Rememorar lutas e resistências alimenta nossa indignação e rebeldia. É justo rebelar-se, é legítimo e urgente. Porque a violência e a destruição não são parte do passado, mas são vividas em todos os cantos do país, com muitas caras e a mesma cumplicidade das autoridades que deveriam zelar pelo bem do povo. Estas enrolam, cansam e esgotam as comunidades. A rebeldia vai brotando aos poucos, nasce da realidade de opressão que interpela a consciência. É igual às sementes das plantas do Cerrado, que precisam passar pelo fogo ou pelo estômago dos animais para quebrar sua dormência e assim germinar. Nem sempre é um processo racional. Muitas vezes é um processo festivo de construção de símbolos. Continua a convicção que nosso projeto de vida vai ser “na lei ou na marra”.
Se com a memória alimentamos nossa rebeldia… com o que damos vida à nossa esperança?
Essa esperança vai nas nossas mãos. Em uma, a luta e a organização – diária e rebelde – na outra, a fé e a paixão – diária e rebelde. De um lado resistimos ao sistema de morte com luta. Do outro descobrimos que conquistar terra e território e permanecer neles não é suficiente. O desafio é construir novas pessoas e novas relações interpessoais, familiares, de gênero, geração, sociais, econômicas, políticas entre espiritualidades e religiões diferentes e com a própria natureza.
Com as mãos cheias de esperança convocamos os povos originários e o campesinato em suas mais diversas expressões: quilombolas, pescadores e pescadoras artesanais, ribeirinhos, retireiros, geraizeiros, vazanteiros, camponeses de fecho e fundo de pasto, extrativistas, seringueiros, castanheiros, barranqueiros, faxinalenses, pantaneiros, quebradeiras de coco-de-babaçu, assentados, acampados, peões e assalariados, sem-terra, junto com favelados e sem teto, para fortalecer estratégias de aliança e de mobilizações unitárias.
Convocamos também igrejas, instituições e organizações para reassumirmos um processo urgente de MOBILIZAÇÃO REBELDE E UNITÁRIA pela vida, que inclua a defesa do planeta TERRA, nossa casa comum, suas águas e sua biodiversidade.

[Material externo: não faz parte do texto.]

(** ** One modification *)

Lemma own_segment_at s r : Inv (m_heap s) → own_segment (m_heap s) r →
  ∃ sg a, h_segments (m_heap s) !! r = Some sg ∧ s_status sg = LOADED ∧ segment_at file (m_heap s) r a.
Proof using Hcid.
  intros HI (sg & Hsg & Hc). destruct (inv_s _ _ _ HI _ _ Hsg) as (a & Ha & _). exists sg, a.
  split; [done|]. split; [by eapply cid_segment_loaded|done].
Qed.
Lemma own_cluster_at s q : Inv (m_heap s) → own_cluster (m_heap s) q →
  ∃ c a, h_clusters (m_heap s) !! q = Some c ∧ c_status c = LOADED ∧ cluster_at file (m_heap s) q a.
Proof using Hcid.
  intros HI (sg & Hsg & Hc). destruct (inv_c _ _ _ HI _ _ Hsg) as (a & Ha & _). exists sg, a.
  split; [done|]. split; [by eapply cid_cluster_loaded|done].
Qed.

Lemma apply_delete_cluster_runs mvcc d r i j s : Inv (m_heap s) → own_segment (m_heap s) r → m_delta s = None →
  runs (apply_delete_cluster file mvcc d r i j) s (λ _ _, True).
Proof using Hcid.
  intros HI Hown Hd. destruct (own_segment_at s r HI Hown) as (sg & a & Hsg & Hl & Ha). unfold apply_delete_cluster.
  destruct (Segment_GetLoadedCluster_total file cid Hcid r j s sg a) as (o & s1 & H1); [done..|].
  eapply runs_step; [exact H1|]. apply (Segment_GetLoadedCluster_spec file cid Hcid) in H1 as (HL1 & Ho & _); [|done].
  destruct (SOk_load _ _ Hcid r _ _ HI Hown HL1) as (_ & Hown1 & _).
  pose proof (ls_delta _ _ _ _ HL1) as Hd1. rewrite Hd in Hd1. pose proof (ls_inv _ _ _ _ HL1) as HI1.
  assert (H2 : ∃ s2, match o with Some q => if mvcc then Cluster_LoadAllBlobs file q else mret tt | None => mret tt end s1 = Ok (tt, s2) ∧
    m_delta s2 = None ∧ ∃ sg2, h_segments (m_heap s2) !! r = Some sg2).
  { destruct Hown1 as (sg1 & Hsg1 & Hc1). destruct o as [q|]; [destruct mvcc|]; try by (exists s1; eauto).
    destruct (Ho q eq_refl) as (c & Hc & Hlc). destruct (Cluster_LoadAllBlobs_total q s1 c HI1 Hc Hlc) as [s2 E2].
    exists s2. split; [done|]. apply (Cluster_LoadAllBlobs_spec file cid Hcid) in E2 as HL2; [|done].
    split; [by rewrite (ls_delta _ _ _ _ HL2)|]. exists sg1. apply (ext_s _ _ _ _ (ls_ext _ _ _ _ HL2)); [done|].
    by eapply cid_segment_loaded. }
  destruct H2 as (s2 & E2 & Hd2 & sg2 & Hsg2). eapply runs_step; [exact E2|].
  eapply runs_bind; [by eapply DeleteCluster_runs|]. intros ? s3 _ Hd3 _. by apply runs_ret.
Qed.

Lemma apply_blob_runs mvcc d r u s : Inv (m_heap s) → own_segment (m_heap s) r → m_delta s = None →
  runs (apply_blob file mvcc d r u) s (λ _ _, True).
Proof using Hcid.
  intros HI Hown Hd. pose proof Hown as (sg & Hsg & _). unfold apply_blob.
  eapply runs_bind; [apply (UpdateCluster_runs r _ s sg); auto|]. intros q s1 H1 Hd1 _.
  apply (UpdateCluster_spec file cid Hcid) in H1 as (HS1 & _ & Hown1 & _); [|done..].
  pose proof (sop_inv _ _ _ _ _ HS1) as HI1. destruct (own_cluster_at s1 q HI1 Hown1) as (c & a & Hc & Hl & Ha).
  destruct (_ =? NextFreeBlobId).
  { eapply runs_step; [unfold get_cluster; by rewrite Hc|]. eapply runs_step; [done|]. by apply runs_ret. }
  assert (H2 : ∃ s2, (if mvcc then _ ← Cluster_GetLoadedBlob file q (blob (u_location u)); mret tt else mret tt) s1 = Ok (tt, s2) ∧
    m_delta s2 = None ∧ Inv (m_heap s2) ∧ own_cluster (m_heap s2) q).
  { destruct mvcc; [|by exists s1].
    destruct (Cluster_GetLoadedBlob_total file cid Hcid q (blob (u_location u)) s1 c a HI1 Hc Hl Ha) as (o & s2 & E2).
    exists s2. rewrite (M_bind_step _ _ _ _ _ E2). split; [done|].
    apply (Cluster_GetLoadedBlob_spec file cid Hcid) in E2 as [HL2 _]; [|done].
    split; [by rewrite (ls_delta _ _ _ _ HL2)|]. split; [apply HL2|].
    by destruct (COk_load _ _ Hcid q _ _ HI1 Hown1 HL2) as (_ & ? & _). }
  destruct H2 as (s2 & E2 & Hd2 & HI2 & c2 & Hc2 & _). eapply runs_step; [exact E2|].
  destruct (_ =? DeleteBlobSize).
  - eapply runs_bind; [by eapply DeleteBlob_runs|]. intros ? s3 _ Hd3 _. by apply runs_ret.
  - eapply runs_bind; [apply (UpdateBlob_runs q _ s2 c2); auto|]. intros p s3 _ Hd3 ([b Hb] & _).
    eapply runs_step; [unfold get_blob; by rewrite Hb|]. eapply runs_step; [done|]. by apply runs_ret.
Qed.

Lemma UpdateSegment_runs sn i s : Inv (m_heap s) → sn_ok cid (m_heap s) sn → m_delta s = None →
  runs (UpdateSegment sn i) s (λ _ _, True).
Proof using Hcid.
  intros HI HS Hd. unfold UpdateSegment. destruct (get (sn_segments sn) i) as [r|] eqn:Hg.
  - apply get_Some_elem in Hg. destruct (sno_dom _ _ _ HS _ _ Hg) as [sg Hsg].
    eapply runs_step; [unfold get_segment; by rewrite Hsg|]. destruct (_ =? _); [by apply runs_ret|].
    apply runs_if_delta; [done|]. eapply runs_step; [done|]. apply runs_if_delta; [done|]. by apply runs_ret.
  - eapply runs_step; [done|]. set (r := h_next (m_heap s)).
    eapply runs_bind; [apply (UpdateCluster_runs r 0 _ (NewSegment i (sn_commitId sn))); [cbn; by rewrite lookup_insert_eq|done|by right]|].
    intros q s1 _ Hd1 (_ & [sg Hsg]). eapply runs_step; [unfold get_segment; by rewrite Hsg|]. eapply runs_step; [done|].
    apply runs_if_delta; [done|]. by apply runs_ret.
Qed.

Lemma apply_delete_segment_runs mvcc sn d i s : Inv (m_heap s) → sn_ok cid (m_heap s) sn → m_delta s = None →
  runs (apply_delete_segment file mvcc sn d i) s (λ _ _, True).
Proof using Hcid.
  intros HI HS Hd. unfold apply_delete_segment, GetLoadedSegment, GetSegment.
  assert (Hend : ∀ s, m_delta s = None → runs (sn' ← DeleteSegment sn i; mret (sn', mkDeleted (del_blobs d) (del_clusters d) (del_segments d ++ [i]))) s (λ _ _, True)).
  { intros s' Hd'. unfold DeleteSegment. destruct (get (sn_segments sn) i); [|by apply runs_ret].
    eapply (runs_bind _ _ _ (λ _ _, True)); [apply runs_if_delta; [done|]; by apply runs_ret|]. intros ? s3 _ Hd3 _. by apply runs_ret. }
  destruct (get (sn_segments sn) i) as [r|] eqn:Hg.
  2:{ eapply runs_step; [done|]. eapply (runs_step (mret tt)); [done|]. by apply Hend. }
  pose proof Hg as Hg'. apply get_Some_elem in Hg'. destruct (sno_dom _ _ _ HS _ _ Hg') as [sg Hsg].
  destruct (ensure_segment_total file cid r s sg HI Hsg) as [s1 H1].
  eapply (runs_step _ _ s (Some r) s1); [by rewrite (M_bind_step _ _ _ _ _ H1)|].
  apply (ensure_segment_spec file cid Hcid) in H1 as [HL1 (sg1 & Hsg1 & Hl1)]; [|done]. pose proof (ls_inv _ _ _ _ HL1) as HI1.
  assert (H2 : ∃ s2, (if mvcc then Segment_LoadAllBlobs file r else LoadAllClusters file r) s1 = Ok (tt, s2) ∧ m_delta s2 = None).
  { destruct mvcc.
    - destruct (Segment_LoadAllBlobs_total r s1 sg1 HI1 Hsg1 Hl1) as [s2 E2]. exists s2. split; [done|].
      apply (Segment_LoadAllBlobs_spec file cid Hcid) in E2 as HL2; [|done].
      by rewrite (ls_delta _ _ _ _ HL2), (ls_delta _ _ _ _ HL1).
    - destruct (LoadAllClusters_total r s1 sg1 HI1 Hsg1 Hl1) as [s2 E2]. exists s2. split; [done|].
      apply (LoadAllClusters_spec file cid Hcid) in E2 as HL2; [|done].
      by rewrite (ls_delta _ _ _ _ HL2), (ls_delta _ _ _ _ HL1). }
  destruct H2 as (s2 & E2 & Hd2). eapply runs_step; [exact E2|]. by apply Hend.
Qed.

Lemma apply_update_runs mvcc sn d u s : update_shape u → Inv (m_heap s) → sn_ok cid (m_heap s) sn → m_delta s = None →
  runs (apply_update file mvcc (sn, d) u) s (λ _ _, True).
Proof using Hcid.
  intros [Hsg Hcl] HI HS Hd. unfold apply_update. destruct (Z.eqb_spec (segment (u_location u)) NextFreeSegmentId) as [E|E].
  { destruct (Hsg E) as [-> ->]. rewrite !Z.eqb_refl. by apply runs_ret. }
  destruct (Hcl E) as [Hdel Hnext]. destruct (Z.eqb_spec (cluster (u_location u)) SegmentDeleteId) as [E2|E2].
  { rewrite (Hdel E2), Z.eqb_refl. by apply apply_delete_segment_runs. }
  eapply runs_bind; [by apply UpdateSegment_runs|]. intros [sn1 r] s1 H1 Hd1 _.
  apply (UpdateSegment_spec file cid Hcid) in H1 as ((HI1 & _) & Hown & _); [|done..].
  destruct (Z.eqb_spec (cluster (u_location u)) NextFreeClusterId) as [E3|E3].
  { rewrite (Hnext E3), Z.eqb_refl. destruct Hown as (sg & Hsg1 & _).
    eapply (runs_step (assert_ true _)); [done|]. eapply runs_step; [unfold get_segment; by rewrite Hsg1|].
    eapply runs_step; [done|]. by apply runs_ret. }
  destruct (_ =? ClusterDeleteId).
  - eapply runs_bind; [by apply apply_delete_cluster_runs|]. intros ? s2 _ Hd2 _. by apply runs_ret.
  - eapply runs_bind; [by apply apply_blob_runs|]. intros ? s2 _ Hd2 _. by apply runs_ret.
Qed.

Lemma ApplyCommitMessage_runs mvcc us sn d s : Forall update_shape us → Inv (m_heap s) → sn_ok cid (m_heap s) sn →
  m_delta s = None → runs (ApplyCommitMessage file mvcc (sn, d) us) s (λ _ _, True).
Proof using Hcid.
  revert sn d s. induction us as [|u us IH]; intros sn d s Hus HI HS Hd; [by apply runs_ret|].
  apply Forall_cons in Hus as [Hu Hus]. cbn [ApplyCommitMessage].
  eapply runs_bind; [by apply apply_update_runs|]. intros [sn1 d1] s1 H1 Hd1 _.
  apply (apply_update_spec file cid Hcid) in H1 as [(HI1 & _ & HS1 & _) _]; [|done..]. by apply IH.
Qed.
End total.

Com o Papa Francisco reafirmamos que queremos uma mudança nas nossas vidas, nos nossos bairros, na nossa realidade mais próxima, uma mudança estrutural que toque também o mundo inteiro.
Se no passado a escuridão não nos calou, mas acendeu em nós a esperançosa rebeldia profética, hoje também ela nos impulsiona a continuar a luta ao lado dos povos e comunidades do campo, das águas e das florestas, em busca de uma terra sem males e do bem viver.

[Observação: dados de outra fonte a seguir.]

(* ===== verification/Client.v ===== *)
(** A connected client ([ServerLib/Client.cpp]): the databases it opened, the locks it holds in
    each of them, which of these were revoked while it was outside a transaction, and its
    transaction. The opening and closing of a database object is here too, because it is driven
    by its clients. *)
From S2P Require Import Prelude Config FlatMap File FreeList Store Snapshot Messages Lock Scheduler World.
From S2P Require Import Ranges LockUtil LockTable.

(** src/ServerLib/Client.cpp:22-22 Client::Client *)
Definition NewClient : Client := mkClient [] [] 0 false.

(** src/ServerLib/Client.cpp:25-29 Client::ClientConnected *)
Definition ClientConnected (id : client_id) : W unit :=
  w ← w_get;
  _ ← w_assert (bool_decide (w_clients w !! id = None)) "ClientConnected: id in use";
  put_client id NewClient.

(** src/ServerLib/Client.cpp:38-40 Client::HasDatabaseOpened *)
Definition HasDatabaseOpened (c : Client) (d : db_ptr) : bool :=
  existsb (λ e, bool_decide (dl_database e = Some d)) (cl_openDatabases c).

(** Replaces the table of opened databases. *)
Definition with_openDatabases (f : list DatabaseLocks → list DatabaseLocks) (c : Client) : Client :=
  mkClient (cl_commitMessages c) (f (cl_openDatabases c)) (cl_transactionPriority c) (cl_hasTransaction c).

(** src/ServerLib/Database.cpp:141-147 Database::BeginMVCC *)
Definition BeginMVCC (d : db_ptr) : W unit :=
  db ← get_db d; put_db d (with_storage Storage_BeginMVCC db).

(** src/ServerLib/Database.cpp:149-155 Database::EndMVCC *)
Definition EndMVCC (d : db_ptr) : W unit :=
  db ← get_db d; put_db d (with_storage Storage_EndMVCC db).

(** src/ServerLib/Client.cpp:47-47 std::find_if over openDatabases (a free slot) *)
Fixpoint free_slot (i : nat) (l : list DatabaseLocks) : option nat :=
  match l with
  | [] => None
  | e :: l => match dl_database e with None => Some i | Some _ => free_slot (S i) l end
  end.

(** src/ServerLib/Client.cpp:43-72 Client::OpenDatabase
    The exception is the result [None]. *)
Definition OpenDatabase (id : client_id) (d : db_ptr) (mvcc : bool) : W (option database_id) :=
  c ← get_client id;
  let dbs := cl_openDatabases c in
  match free_slot 0 dbs with
  | None =>
      if (length dbs =? 254)%nat then mret None
      else
        _ ← put_client id (with_openDatabases (λ l, l ++ [mkDatabaseLocks (Some d) [] [] mvcc]) c);
        _ ← (if cl_hasTransaction c && mvcc then BeginMVCC d else mret tt);
        mret (Some (Z.of_nat (length dbs)))
  | Some pos =>
      _ ← put_client id (with_openDatabases
            (alter (λ e, mkDatabaseLocks (Some d) (dl_locks e) (dl_revokedLocks e) mvcc) pos) c);
      _ ← (if cl_hasTransaction c && mvcc then BeginMVCC d else mret tt);
      mret (Some (Z.of_nat pos))
  end.

(** src/ServerLib/Client.cpp:289-295 Client::DatabaseLocks::ApplyRevokedLocks
    [None] when the assertion fails. *)
Definition ApplyRevokedLocks (e : DatabaseLocks) : option (list BlobLocation) :=
  let locks := List.filter (λ l, negb (bool_decide (l ∈ dl_revokedLocks e))) (dl_locks e) in
  if (length locks + length (dl_revokedLocks e) =? length (dl_locks e))%nat then Some locks else None.

(** src/ServerLib/Client.cpp:281-287 Client::DatabaseLocks::AddLock *)
Definition AddLock (e : DatabaseLocks) (lockLocation : BlobLocation) : DatabaseLocks :=
  if bool_decide (lockLocation ∈ dl_locks e) then e
  else mkDatabaseLocks (dl_database e) (dl_locks e ++ [lockLocation]) (dl_revokedLocks e) (dl_isMVCC e).

(** The entry of an open database. *)
Definition get_entry (c : Client) (id : database_id) : W DatabaseLocks :=
  match cl_openDatabases c !! Z.to_nat id with
  | Some e => mret e
  | None => w_fail (AssertionFailed "openDatabases: no such entry")
  end.
Definition get_entry_db (e : DatabaseLocks) : W db_ptr :=
  match dl_database e with
  | Some d => mret d
  | None => w_fail (AssertionFailed "openDatabases: closed entry")
  end.
Definition apply_revoked (e : DatabaseLocks) : W (list BlobLocation) :=
  match ApplyRevokedLocks e with
  | Some locks => mret locks
  | None => w_fail (AssertionFailed "ApplyRevokedLocks")
  end.

(** src/ServerLib/Database.cpp:159-165 Database::Close *)
Definition Database_Close (d : db_ptr) : W unit := λ w,
  Ok (tt, mkWorld (w_clients w) (List.filter (λ d', negb (bool_decide (d' = d))) (w_databases w))
            (delete d (w_db w)) (w_tasks w) (w_posted w) (w_sent w) (w_nextDb w)).

(** Replaces the use count and the planned close time. *)
Definition with_use (count : Z) (closeAt : option Z) (db : Database) : Database :=
  mkDb (db_name db) (db_storage db) (db_locks db) (db_queuedReads db) (db_fileDatabase db) count closeAt.

(** src/ServerLib/Database.cpp:115-139 Database::Release
    [now] is the steady clock and [closeDelay] the server's configuration in milliseconds. *)
Definition Database_Release (now closeDelay : Z) (d : db_ptr) : W unit :=
  db ← get_db d;
  let count := db_useCount db - 1 in
  if count =? 0 then
    if closeDelay >? 0 then
      let closeTimePoint := now + closeDelay * 1000000 in
      _ ← put_db d (with_use count (Some closeTimePoint) db);
      schedule closeTimePoint (DelayedClose d closeTimePoint)
    else
      _ ← put_db d (with_use count (db_delayedCloseAt db) db);
      Database_Close d
  else put_db d (with_use count (db_delayedCloseAt db) db).

(** src/ServerLib/Database.cpp:126-132 Database::Release (the delayed close task)
    A database that was closed in the meantime is gone. *)
Definition run_delayed_close (d : db_ptr) (closeTimePoint : Z) : W unit :=
  db ← get_db d;
  if (db_useCount db =? 0) && bool_decide (db_delayedCloseAt db = Some closeTimePoint) then Database_Close d
  else mret tt.

(** src/ServerLib/Client.cpp:75-101 Client::CloseDatabase *)
Definition CloseDatabase (now closeDelay : Z) (id : client_id) (dbId : database_id) : W bool :=
  c ← get_client id;
  _ ← w_assert (negb (cl_hasTransaction c)) "CloseDatabase: transaction in progress";
  match GetDatabase c dbId with
  | None => mret false
  | Some d =>
      e ← get_entry c dbId;
      locks ← apply_revoked e;
      _ ← AbortClientTransaction d id locks;
      _ ← put_client id (update_entry dbId (λ e, mkDatabaseLocks None [] [] (dl_isMVCC e)) c);
      _ ← Database_Release now closeDelay d;
      mret true
  end.

(** src/ServerLib/Client.cpp:104-112 Client::CloseAllDatabases
    Closing an entry neither adds nor removes entries. *)
Fixpoint close_entries (now closeDelay : Z) (id : client_id) (i : nat) (n : nat) : W unit :=
  match n with
  | O => mret tt
  | S n =>
      c ← get_client id;
      _ ← (match cl_openDatabases c !! i ≫= dl_database with
           | Some _ => CloseDatabase now closeDelay id (Z.of_nat i)
           | None => mret false
           end);
      close_entries now closeDelay id (S i) n
  end.
Definition CloseAllDatabases (now closeDelay : Z) (id : client_id) : W unit :=
  c ← get_client id;
  close_entries now closeDelay id 0 (length (cl_openDatabases c)).

(** src/ServerLib/Client.cpp:126-134 Client::GetOpenDatabaseCount *)
Definition GetOpenDatabaseCount (c : Client) : Z :=
  Z.of_nat (length (List.filter (λ e, bool_decide (is_Some (dl_database e))) (cl_openDatabases c))).

(** src/ServerLib/Client.cpp:137-139 Client::GetMaxDatabaseId *)
Definition GetMaxDatabaseId (c : Client) : database_id :=
  match cl_openDatabases c with [] => 0 | l => u8 (Z.of_nat (length l) - 1) end.

(** src/ServerLib/Client.cpp:141-151 Client::BeginTransaction *)
Definition BeginTransaction (id : client_id) (txnPriority : Z) : W unit :=
  c ← get_client id;
  _ ← put_client id (mkClient (cl_commitMessages c) (cl_openDatabases c) txnPriority true);
  w_for_each (λ e, match dl_database e with
                   | Some d => if dl_isMVCC e then BeginMVCC d else mret tt
                   | None => mret tt
                   end) (cl_openDatabases c).

(** src/ServerLib/Client.cpp:162-180 Client::AbortTransaction (one database) *)
Definition abort_entry (id : client_id) (releaseAllLocks : bool) (i : nat) (e : DatabaseLocks) : W unit :=
  match dl_database e with
  | None => mret tt
  | Some d =>
      _ ← w_assert (bool_decide (dl_revokedLocks e = [])) "AbortTransaction: revoked lock";
      _ ← (if releaseAllLocks then
             _ ← AbortClientTransaction d id (dl_locks e);
             c ← get_client id;
             put_client id (update_entry (Z.of_nat i)
               (λ e, mkDatabaseLocks (dl_database e) [] (dl_revokedLocks e) (dl_isMVCC e)) c)
           else AbortClientTransaction d id []);
      if dl_isMVCC e then EndMVCC d else mret tt
  end.

(** src/ServerLib/Client.cpp:161-181 Client::AbortTransaction (loop) *)
Fixpoint abort_entries (id : client_id) (releaseAllLocks : bool) (i : nat) (l : list DatabaseLocks) : W unit :=
  match l with
  | [] => mret tt
  | e :: l => _ ← abort_entry id releaseAllLocks i e; abort_entries id releaseAllLocks (S i) l
  end.

(** src/ServerLib/Client.cpp:157-189 Client::AbortTransaction *)
Definition Client_AbortTransaction (id : client_id) (releaseAllLocks : bool) : W bool :=
  c ← get_client id;
  if cl_hasTransaction c then
    _ ← abort_entries id releaseAllLocks 0 (cl_openDatabases c);
    c ← get_client id;
    _ ← put_client id (mkClient (cl_commitMessages c) (cl_openDatabases c) (cl_transactionPriority c) false);
    mret true
  else mret false.

(** src/ServerLib/Client.cpp:196-209 Client::AcquireLocks *)
Definition Client_AcquireLocks (message : BlobsRead) : W bool :=
  let id := rd_clientId message in
  c ← get_client id;
  e ← get_entry c (rd_databaseId message);
  d ← get_entry_db e;
  _ ← w_assert (cl_hasTransaction c) "AcquireLocks: no transaction";
  ok ← Database_AcquireLocks d message;
  if ok : bool then
    locations ← run_store d (λ st, ForEachLockInMessage (st_file st) (st_snapshot st) (rd_locations message));
    c ← get_client id;
    _ ← put_client id (update_entry (rd_databaseId message) (λ e, foldl AddLock e locations) c);
    mret true
  else mret false.

(** src/ServerLib/Client.cpp:212-221 Client::AcquireImplicitWriteLocks *)
Definition Client_AcquireImplicitWriteLocks (id : client_id) (dbId : database_id) (writeLocks : list BlobLocation)
    : W unit :=
  c ← get_client id;
  e ← get_entry c dbId;
  d ← get_entry_db e;
  _ ← Database_AcquireImplicitWriteLocks d id writeLocks;
  c ← get_client id;
  put_client id (update_entry dbId
    (λ e, mkDatabaseLocks (dl_database e) (dl_locks e ++ writeLocks) (dl_revokedLocks e) (dl_isMVCC e)) c).

(** src/ServerLib/Client.cpp:224-237 Client::ReleaseDeletedLocks *)
Definition ReleaseDeletedLocks (id : client_id) (dbId : database_id) (deleted : Deleted) : W unit :=
  c ← get_client id;
  e ← get_entry c dbId;
  d ← get_entry_db e;
  _ ← ReleaseLocks d id (List.filter (IsDeleted deleted) (dl_locks e));
  put_client id (update_entry dbId
    (λ e, mkDatabaseLocks (dl_database e) (List.filter (λ l, negb (IsDeleted deleted l)) (dl_locks e))
            (dl_revokedLocks e) (dl_isMVCC e)) c).

(** src/ServerLib/Client.cpp:247-251 Client::SetDatabaseMVCCMode *)
Definition SetDatabaseMVCCMode (id : client_id) (dbId : database_id) (useMVCC : bool) : W unit :=
  c ← get_client id;
  e ← get_entry c dbId;
  _ ← get_entry_db e;
  put_client id (update_entry dbId
    (λ e, mkDatabaseLocks (dl_database e) (dl_locks e) (dl_revokedLocks e) useMVCC) c).

(** src/ServerLib/Client.cpp:253-256 Client::IsDatabaseMVCC *)
Definition IsDatabaseMVCC (c : Client) (dbId : database_id) : W bool :=
  e ← get_entry c dbId;
  _ ← get_entry_db e;
  mret (dl_isMVCC e).

(** src/ServerLib/Client.cpp:259-270 Client::ReleaseAllLocksForDatabase *)
Definition ReleaseAllLocksForDatabase (id : client_id) (dbId : database_id) : W unit :=
  c ← get_client id;
  e ← get_entry c dbId;
  d ← get_entry_db e;
  locks ← apply_revoked e;
  _ ← ReleaseLocks d id locks;
  put_client id (update_entry dbId (λ e, mkDatabaseLocks (dl_database e) [] [] (dl_isMVCC e)) c).

(** src/ServerLib/Client.cpp:329-358 ConstructTransactionBeginResponse (one entry per database) *)
Fixpoint begin_entries (i : nat) (l : list DatabaseLocks) : W (list DatabaseStickyLocks * list DatabaseLocks) :=
  match l with
  | [] => mret ([], [])
  | e :: l =>
      match dl_database e with
      | None => '(ms, es) ← begin_entries (S i) l; mret (ms, e :: es)
      | Some d =>
          kept ← apply_revoked e;
          let keep := (length kept <=? length (dl_revokedLocks e))%nat in
          '(ms, es) ← begin_entries (S i) l;
          mret (mkStickyLocks (u8 (Z.of_nat i)) keep (if keep then kept else dl_revokedLocks e) :: ms,
                mkDatabaseLocks (Some d) kept [] (dl_isMVCC e) :: es)
      end
  end.

(** src/ServerLib/Client.cpp:301-309 ConstructTransactionBeginResponse (counting) *)
Definition total_locks (l : list DatabaseLocks) : nat :=
  sum_list_with (λ e, match dl_database e with
                      | Some _ => (length (dl_locks e) - length (dl_revokedLocks e)) `min` length (dl_revokedLocks e)
                      | None => 0
                      end)%nat l.

(** src/ServerLib/Client.cpp:298-361 Client::ConstructTransactionBeginResponse *)
Definition ConstructTransactionBeginResponse (id : client_id) : W Response :=
  c ← get_client id;
  _ ← w_assert (Z.of_nat (total_locks (cl_openDatabases c)) <=? 2 ^ 16 - 1) "too many sticky locks";
  '(ms, es) ← begin_entries 0 (cl_openDatabases c);
  _ ← put_client id (with_openDatabases (λ _, es) c);
  mret (BeginResponse ms).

Por isso assumimos como perspectivas de ação para os próximos anos:
Uma reforma agrária que reconheça os territórios dos povos indígenas e das comunidades tradicionais e uma justa repartição da terra concentrada;
A formação dos camponeses, camponesas e dos agentes da CPT, com destaque para as comunidades tradicionais, a juventude, as relações de gênero, a agroecologia;
O envolvimento em todos os processos de luta pela educação no e do campo;
O serviço à organização, articulação e mobilização dos povos indígenas, das comunidades quilombolas, pescadores artesanais e mulheres camponesas;
A intensificação do trabalho de base;
A sustentabilidade pastoral, política e econômica da CPT.
O profundo desejo do próprio Jesus e do seu movimento é também o nosso: “Eu vim trazer fogo sobre a terra, e como gostaria que já estivesse em chamas” (Lc 12,49).
Porto Velho, RO, 17 de julho de 2015.